The policy reforms and amendments were so influential that in 1989 Pepperdine Law Review conducted a study of the history of Michigan's reforms on crime victims' rights, focusing on the Crime Victims Rights Act and Van Regenmorter's authorship. Van Regenmorter, in an article published by the Grand Rapids Business Journal, described how the federal Crime Victims Rights Act was approved using language from Michigan's constitutional amendment.

By far the most informative piece concerning William Van Regenmorter, other than his own personal collection, is the University of Akron's Oral History interview. In the 2003 interview Van Regenmorter stated his reasons of interest in crime victims' rights. The interview discusses the context in which Van Regenmorter started his policy making concerning victims' rights, the challenges involved, successes, failures, and future plans concerning the same subject.
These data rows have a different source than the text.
Definition POST (NODE_ENV : option jsstring) (fetch : Fetch)
    (request_json : option json) : NextResponse :=
  try_catch (POST_try NODE_ENV fetch request_json) (fun _ => error_response).

End Route.

(* ===================================================================== *)
(** * The chat page ([ChatPage]) *)
(* ===================================================================== *)

Module ChatPage.
Import JS.

Notation "x <- m ;; k" := (bind m (fun x => k))
  (at level 61, m at next level, right associativity).

Inductive MessageType : Type := user | agent.

(** An optional property ([references?], [scores?]) of an object literal:
    left out, or written with a value (which may be [undefined]). *)
Inductive field : Type :=
| Absent
| Present (v : value).

(** Reading the property: an absent one reads as [undefined]. *)
Definition read (f : field) : value :=
  match f with
  | Absent => None
  | Present v => v
  end.

(** [interface Message].  The two optional properties hold whatever
    [res.json()] delivered: the declared types are not checked at run time. *)
Record Message : Type := {
  id : jsstring;
  type : MessageType;
  text : jsstring;
  references : field;
  scores : field
}.

(** The [useState] cells of the component that [handleSubmit] touches
    ([loadingState] only drives the animation of the waiting dots). *)
Record State : Type := {
  question : jsstring;
  loading : bool;
  messages : list Message;
  showReferences : list (jsstring * bool)
}.

Definition setQuestion (q : jsstring) (st : State) : State :=
  {| question := q; loading := loading st; messages := messages st;
     showReferences := showReferences st |}.

Definition setLoading (b : bool) (st : State) : State :=
  {| question := question st; loading := b; messages := messages st;
     showReferences := showReferences st |}.

Definition setMessages (f : list Message -> list Message) (st : State) : State :=
  {| question := question st; loading := loading st;
     messages := f (messages st); showReferences := showReferences st |}.

Definition setShowReferences
    (f : list (jsstring * bool) -> list (jsstring * bool)) (st : State) : State :=
  {| question := question st; loading := loading st; messages := messages st;
     showReferences := f (showReferences st) |}.

Definition green : jsstring := js "bg-green-100 text-green-800".
Definition red : jsstring := js "bg-red-100 text-red-800".
Definition yellow : jsstring := js "bg-yellow-100 text-yellow-800".

Definition getConfidenceColor (score : number) : jsstring :=
  if gt score (Fin 8) then green
  else if lt score (Fin 5) then red
  else yellow.

Definition apology : jsstring :=
  js "I apologize, but I encountered an error while processing your request. Please try asking your question again.".

Definition space : jschar := 32%N.
Definition newline : jschar := 10%N.

(** The request [fetch('/api/chat', ...)] sends. *)
Definition chat_request (q : jsstring) : Http.FetchRequest :=
  {| Http.url := js "/api/chat";
     Http.method := js "POST";
     Http.headers := [(js "Content-Type", js "application/json")];
     Http.body := JObj [(js "question", JStr q)] |}.

Section Component.

(** Operations of the language the page calls and that are not modelled
    further: [String.prototype.toLowerCase], the string conversion of a
    template literal (it throws a TypeError for an object without a usable
    [toString], such as one parsed from [{"toString": 1}]), and the number
    conversion of a comparison. *)
Variable toLowerCase : jsstring -> jsstring.
Variable template_toString : value -> Result jsstring.
Variable toNumber : json -> number.

(** The [try] block of [handleSubmit]: the state updates it ends with, or
    the exception it stops at.  [q] is the question the handler closed
    over, [now] the clock when the reply is built. *)
Definition reply (fetch : Http.Fetch) (q : jsstring) (now : Z)
  : Result (State -> State) :=
  res <- await NetworkError (fetch (chat_request q)) ;;
  if negb (Http.ok res) then Throw (Error (js "Failed to get response"))
  else
    data <- await SyntaxError (Http.json_body res) ;;
    let agentMessageId := int_toString (now + 1) in
    let questionTopic :=
      join [space] (firstn 3 (split space (toLowerCase q))) in
    answer <- get data (js "answer") ;;
    answer_text <- template_toString answer ;;
    refs <- get data (js "references") ;;
    sc <- get data (js "scores") ;;
    let agentMessage :=
      {| id := agentMessageId;
         type := agent;
         text := questionTopic ++ js ". Here's what I found:"
                 ++ [newline; newline] ++ answer_text;
         references := Present refs;
         scores := Present sc |} in
    Ok (fun st =>
          setShowReferences (assoc_set agentMessageId false)
            (setMessages (fun prev => prev ++ [agentMessage]) st)).

(** The [catch] block. *)
Definition on_error (now : Z) (st : State) : State :=
  setMessages (fun prev =>
    prev ++ [{| id := int_toString (now + 1);
                type := agent;
                text := apology;
                references := Absent;
                scores := Absent |}]) st.
Fixpoint routeAll (env : environment) (bw : baseWeights)
    (all : list collationMetadata) (ms : mainState) : result mainState :=
  match all with
  | [] => Ok ms
  | meta :: rest => do ms <- routeCollation env bw meta ms; routeAll env bw rest ms
  end.

(** The generated file: the tables, the entries of the map literal
    [collationsUnsupportedByName], the body of [func init()] and, with
    [-cleanup-allocs], the tables set to nil at its end. *)
Record generatedFile := {
  fileTables : list tableDecl;
  collationsUnsupportedByName : list (string * Z);
  fileInit : list registration;
  fileCleanup : list string
}.

(** The order of [sort.Strings]: bytewise comparison. *)
Definition stringLe (a b : string) : Prop := String.leb a b = true.

#[global] Instance stringLe_dec a b : Decision (stringLe a b).
Proof. unfold stringLe. apply _. Defined.

Definition weightsOf (all : list collationMetadata) (name : string)
  : result tailoringWeights :=
  match findCollation all name with
  | Some meta => Ok (Weights meta)
  | None => Panic NilDereference
  end.
(** A run whose agent raises nothing, and whose chunks all go out as
    data events, ends, if it ends, by returning. *)
Lemma completes_returns msgs r sched :
  ending r = Completes ->
  forallb plain (chunks_of (actions r)) = true ->
  finished (pc (gen (run msgs r sched))) = true ->
  pc (gen (run msgs r sched)) = GenReturned.
Proof.
  intros Hend Hplain Hfin.
  destruct (pc (gen (run msgs r sched))) eqn:Epc; try discriminate;
    [reflexivity|exfalso].
  destruct (run_inv_run msgs r sched) as [Ht _].
  destruct (shape_at msgs r sched _ Epc) as (got & Hbuf & Hs); [discriminate|].
  destruct Hs as [Hs|[[_ Hun]|Hs]].
  - apply (failed_source r _ got e Ht Hbuf) in Hs
      as (cs & b & _ & _ & _ & _ & [(c & rest & Hcs & Hc)|[_ Hm]]).
    + rewrite Hcs in Hplain. apply plain_at in Hplain as [Hc' _]. congruence.
    + rewrite Hend in Hm. discriminate.
  - rewrite Hend in Hun. discriminate.
  - apply (crashed_source r _ got e Ht Hbuf) in Hs
      as (cs & c & rest & Hcs & _ & _ & Hc & _).
    rewrite Hcs in Hplain. apply plain_at in Hplain as [_ Hc']. congruence.
Qed.

Lemma completes_can_return msgs r sched :
  ending r = Completes ->
  forallb plain (chunks_of (actions r)) = true ->
  count (is_turn Disconnect) sched = 0 ->
  exists more, pc (gen (run msgs r (sched ++ more))) = GenReturned.
Proof.
  intros Hend Hplain Hnd.
  destruct (stream_can_finish msgs r sched Hnd) as [more Hfin].
  exists more. now apply completes_returns.
Qed.

(** ** Where the metadata event goes *)

Lemma sequenced_sent (h : list (chunk * list callback_event)) :
  sequenced true h = map data_event (map fst h).
Proof.
  induction h as [|[c evs] h IH]; [reflexivity|]. simpl. now rewrite IH.
Qed.

Lemma sequenced_quiet (h : list (chunk * list callback_event)) :
  forallb quiet h = true ->
  sequenced false h = map data_event (map fst h).
Proof.
  induction h as [|[c [|ev evs]] h IH]; simpl; [reflexivity| |discriminate].
  intros H. now rewrite IH.
Qed.

Lemma sequenced_app b (h k : list (chunk * list callback_event)) :
  sequenced b (h ++ k) = sequenced b h ++ sequenced (flag_after b h) k.
Proof.
  revert b. induction h as [|[c evs] h IH]; intros b.
  - unfold flag_after. simpl. now rewrite orb_false_r.
  - destruct b, evs as [|ev evs]; simpl; rewrite IH; reflexivity.
Qed.

Lemma sequenced_first pre c evs (post : list (chunk * list callback_event)) :
  forallb quiet pre = true ->
  evs <> [] ->
  sequenced false (pre ++ (c, evs) :: post) =
    map data_event (map fst pre) ++
    metadata_event evs :: data_event c :: map data_event (map fst post).
Proof.
  intros Hpre Hevs. rewrite sequenced_app, (sequenced_quiet pre Hpre).
  unfold flag_after. rewrite Hpre. simpl.
  destruct evs; [congruence|]. now rewrite sequenced_sent.
Qed.

Lemma flag_after_snoc (h : list (chunk * list callback_event)) o :
  flag_after false (h ++ [o]) = flag_after false h || negb (quiet o).
Proof.
  unfold flag_after. simpl. rewrite forallb_app. simpl.
  destruct (forallb quiet h), (quiet o); reflexivity.
Qed.

Lemma observed_from_app r a b s :
  observed_from r (a ++ b) s =
  observed_from r a s ++ observed_from r b (exec r a s).
Proof.
  revert s. induction a as [|t a IH]; intros s; [reflexivity|].
  simpl. now rewrite IH, <- app_assoc.
Qed.

Lemma taken_not_loop t s :
  pc (gen s) <> GenLoop -> taken t s = [].
Proof.
  unfold taken. destruct t; try reflexivity.
  destruct (pc (gen s)); try reflexivity. congruence.
Qed.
Throughout his years as both a representative and senator in the Michigan state legislature Van Regenmorter has won a considerable number of awards. In an online publication of the Michigan Manual of 2003-04 it is stated that William was the recipient of Michigan "Legislator of the Year" eleven times and the "National Legislator of the Year" by the National Victim Center. Van Regenmorter's obituary stated that his death was on June 18, 2012, after having struggled with Parkinson's Disease for nine years. The Office of Victims of Crime's tribute to Van Regenmorter described how on June 20, 2012, Governor Rick Snyder ordered that flags were to be lowered at half-staff in honor of Senator Van Regenmorter.